August 10, 2019

Automated Blog Post Tag Generation


This blog is created with Jekyll using Github Pages. Jekyll has support for tagging blog posts, but Github Pages doesn’t whitelist those plugins, so if you want to use tags with GH Pages, you’ll have to do it yourself. I followed the guidelines on this blog post to get my tags up and running, which worked well, but I also wanted to automate the generation of the tag files in tags/ so I wouldn’t forget to do it.
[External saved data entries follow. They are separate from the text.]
(** ** The map of sessions *)

Definition set_state (x : SigningState) (s : SigningSession) : SigningSession :=
  {| session_id := session_id s; state := x; coordinator_index := coordinator_index s;
     original_psbt := original_psbt s |}.
Definition update_signing_state (id : bytes) (x : SigningState) : SigM () :=
  smodify (λ m, put_sessions (alter (set_state x) id (signing_states m)) m).
Definition insert_new_signing_session (id : bytes) (coordinator : Z) (psbt : option bytes)
    (x : SigningState) : SigM () :=
  smodify (λ m, match signing_states m !! id with
                | Some _ => m
                | None => put_sessions (<[id := {| session_id := id; state := x;
                    coordinator_index := coordinator; original_psbt := psbt |}]> (signing_states m)) m
                end).
Definition remove_signing_session (id : bytes) : SigM () :=
  smodify (λ m, put_sessions (delete id (signing_states m)) m).
Definition state_is (f : SigningState → bool) (id : bytes) (m : Machine St) : bool :=
  from_option (λ s, f (state s)) false (signing_states m !! id).

(** ** Calls *)

Definition call {A} (m : SM St GrpcClientError A) : SigM A :=
  zoom server put_server (smap_err (λ _, InternalGrpc) m).
Definition get_round1_signing_package (session psbt : bytes) : SigM SigningPackage :=
  call (srv_get_round1_signing_package {| spr_psbt := psbt; spr_session := session |}).
Definition get_round2_signing_package (session psbt : bytes) : SigM SigningPackage :=
  call (srv_get_round2_signing_package {| spr_psbt := psbt; spr_session := session |}).
Definition new_round1_signing_package (id : Identifier) (session psbt : bytes) : SigM () :=
  call (srv_new_round1_signing_package
    {| pkg_psbt := psbt; pkg_identifier := id_serialize id; pkg_session := session |}).
Definition new_round2_signing_package (id : Identifier) (session psbt : bytes) : SigM () :=
  call (srv_new_round2_signing_package
    {| pkg_psbt := psbt; pkg_identifier := id_serialize id; pkg_session := session |}).
Definition get_to_sign_package (session : bytes) : SigM SigningPackage :=
  call (srv_get_to_sign_package session).
Definition finalize_signing (session : bytes) : SigM bytes := call (srv_finalize_signing session).
Definition abort_signing : SigM () := call (srv_abort_signing tt).

(** ** Peers *)

Definition get_all_peers_handle : SigM (list PeerData) := λ m,
  (match connected_peers (queries m) with Peers l => Ok l | _ => Err FailedToGetPeersHandles end,
   put_queries (S (queries m)) m).
Definition send (to : PeerId) (msg : PeerMessageResponse) : SigM () := λ m,
  let m' := put_queries (S (queries m)) m in
  if peer_accepts (queries m) to then (Ok tt, put_sent ((to, msg) :: sent m) m')
  else (Err SendError, m').

(** The run of a turn computation inside the machine: its failures are panics. *)
Definition turn {A} (r : result () A) : SigM A :=
  slift (match r with Ok x => Ok x | _ => Panic end).
Definition is_coordinator : SigM bool :=
  turn (let? window := expect leader_selection_window in
        is_inturn (authorities_len frost_config) (authority_index frost_config) window).

(** [None]: the coordinator is us, or is not connected. *)
Definition get_coordinator_peer_data : SigM (option (PeerData * Z)) :=
  let* window := turn (expect leader_selection_window) in
  let* inturn := turn (is_inturn (authorities_len frost_config) (authority_index frost_config) window) in
  if inturn : bool then sret None
  else
    let* peers := get_all_peers_handle in
    let* index := turn (current_inturn_index (authorities_len frost_config) window) in
    sret ((λ p, (p, index)) <$>
            find (λ p, bool_decide (pd_frost_identifier p = identifier_of index)) peers).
Here’s the generation script I wrote:

from os import walk

def filenames_in_folder(folder_name):
  names = []
  for (dirpath, dirnames, filenames) in walk(folder_name):
    names.extend(filenames)
    break
  return names

def tags_from_post(f):
  tags = set()
  for line in f:
      line = line.rstrip()
      if line.startswith("tags: "):
          file_tags = line.split(" ")[1:]
          tags.update(file_tags)
  return tags

files = filenames_in_folder("_posts/")

# Get all tags from all posts
tags = set()
for file in files:
  with open(u"_posts/{}".format(file)) as f:
      tags.update(tags_from_post(f))

existing_tags = set([f[:-3] for f in filenames_in_folder("tags/")])
new_tags = tags - existing_tags

def file_text(tag_name):
  return u"""---
layout: tagpage
title: "Tag: {}"
tag: {}
---
""".format(tag_name, tag_name)

# For each new tag, create a file in tags/ with the correct boilerplate
for tag in new_tags:
    with open(u"tags/{}.md".format(tag), "w+") as f:
      f.write(file_text(tag))

And I added a pre-commit hook to .git/:

#!/bin/sh
python3 generate_tags.py
git add .
exit 0

Now, whenever I commit, if I added new tags, generate_tags.py will run and the new tag files will automatically get added to the commit. It’s a small piece of automation, but now I won’t have to worry about forgetting to run it and breaking my tag system.